DNA polymerases as potential therapeutic targets for cancers deficient in the DNA mismatch repair proteins MSH2 or MLH1 (Cancer Cell, 2010, 17:235-248)

報告日期: 2010/10/29
報告時間: 16:00/16:50
報告學生: 吳長霖
講評老師: 黃溫雅
附件下載:

Full text: http://basicmed.med.ncku.edu.tw/admin/up_img/991029-2.pdf

DNA polymerases as potential therapeutic targets for cancers deficient in the DNA mismatch repair proteins MSH2 or MLH1

 

Sarah A. Martin, Nuala McCabe, Michelle Mullarkey, Robert Cummins, Darren J. Burgess, Yusaku Nakabeppu, Sugako Oka, Elaine Kay, Christopher J. Lord and Alan Ashworth

Cancer Cell 17, 235–248, March 16, 2010

 

Speaker: Wu, Chang-Lin

Commentator: Huang, Wen-Ya, Ph.D.

Date: 2010/10/22

Place: Room 602, College of medicine

 

Abstract

Cancer drugs discovery exploit the underlying genetic makeup of tumor cells, such as the efficacy of imatinib (Gleevec) in the BCR-ABL fused leukemias. Although targeting gain-of-function oncogenic events such as the BCR-ABL fusion is conceptually straightforward, it is not obvious how to pharmacologically target a tumor suppressor protein that is dysfunctional or even completely absent. To address this issue, the exploitation of synthetic sickness/lethality (SSL) has been proposed. SSL exists when mutation of either gene alone is compatible with viability but simultaneous mutation of both genes causes death.  According to previous findings, mutations in pol3-01 are SSL with loss of the orthologs of the mismatch repair (MMR) genes EXO1, MSH6, MSH2, MLH1 and PMS2 in budding yeast. It has been demonstrated that SSL relationships involving MLH1 and MSH2 orthologs and DNA polymerase exists in lower organisms, but no SSL relationships were found in human tumor cells yet. In this study, the authors demonstrated whether similar SSL relationships existed in human tumor cells.

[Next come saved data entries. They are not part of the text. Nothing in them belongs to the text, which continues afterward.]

(** * es-node-keeper: a shallow embedding and its verified properties

    The repository holds three revisions of one Go program
    ([es-node-keeper.go]): 0.10, 0.13 and 0.19.  Each revision is embedded in
    a module of its own ([V010], [V013], [V019]); what the three share
    literally (the JSON wrappers, [getInvalidNodes], [localNodesToMap]) is
    embedded once.

    Conventions.
    - Go's [int] is the 64-bit two's complement integer of the usual targets:
      a [Z] with the wrap-around written out ([wrap64]).
    - Go's [(T, error)] results are pairs [T * option error]; [None] is [nil].
    - The registry [map[string]map[string]interface{}] always holds the two
      keys ["instance"] and ["lastRestart"] (["lastRestartTimestamp"] in
      0.19): the inner map is the record [Entry]; the outer one a [gmap].
    - Everything outside the process (the cluster's HTTP API, the host's
      service manager, the clock, the file system, the JSON, YAML and time
      parsers of the libraries, the iteration order of a Go map) is the
      interface [Host]; the program is a state-passing function over it
      that also emits the list of its calls ([Event]). *)

From Stdlib Require Import ZArith Lia Ascii String List Permutation.
From stdpp Require Import base gmap strings list fin_maps.

Local Open Scope string_scope.
Local Open Scope list_scope.
Local Open Scope Z_scope.

(** ** Go integers *)

Definition wrap64 (z : Z) : Z := (z + 2 ^ 63) mod 2 ^ 64 - 2 ^ 63.
Definition sub64 (a b : Z) : Z := wrap64 (a - b).
Definition mul64 (a b : Z) : Z := wrap64 (a * b).
Definition int64_range (z : Z) : Prop := - 2 ^ 63 <= z < 2 ^ 63.

(** ** Go strings *)

(** [strings.ToLower] on the bytes of a string.  The ASCII letters are mapped
    as Go maps them; bytes from 128 on are kept.  Go would map the runes they
    encode through [unicode.ToLower], and no rune outside ASCII lowers to a
    letter of "red" or "all", so the comparisons of [nodeKeeper] agree. *)
Definition lowerByte (c : ascii) : ascii :=
  let n := nat_of_ascii c in
  if (65 <=? n)%nat && (n <=? 90)%nat then ascii_of_nat (n + 32) else c.

Fixpoint ToLower (s : string) : string :=
  match s with
  | EmptyString => EmptyString
  | String c s' => String (lowerByte c) (ToLower s')
  end.

(** [strings.Join] *)
Fixpoint Join (l : list string) (sep : string) : string :=
  match l with
  | [] => EmptyString
  | [x] => x
  | x :: l' => x +:+ sep +:+ Join l' sep
  end.

(** ** Data *)

Definition error := string.

Record Node := { Name : string }.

They demonstrated that deficiency in MSH2 was SSL with inhibition of the DNA polymerase b (POLB), whereas deficiency in MLH1 was SSL with DNA polymerase γ (POLG) inhibition. Moreover, MSH2/POLB SSL caused nuclear 8-oxoguanine (8-oxoG) accumulation, whereas MLH1/POLG SSL led to a rise in mitochondrial 8-oxoG level. Because SSLs could be reduced while silencing the adenine glycosylase MUTYH, the authors further suggested that lethality could be caused by formation of lethal DNA breaks upon 8-oxoG accumulation. In summary, authors provided the proof of principle that SSLs could be exploited to design targeted therapeutic approaches to the treatment of cancers characterized by specific MMR gene defects. Clinical trials of these approaches will require the development of suitable drug-like inhibitors.

 

Reference

1.  Kaelin, W.G., Jr. (2005). The concept of synthetic lethality in the context of anticancer therapy. Nat. Rev. Cancer 5, 689–698.

2.  Macpherson, P., Barone, F., Maga, G., Mazzei, F., Karran, P., and Bignami, M. (2005). 8-oxoguanine incorporation into DNA repeats in vitro and mismatch recognition by MutSa. Nucleic Acids Res. 33, 5094–5105.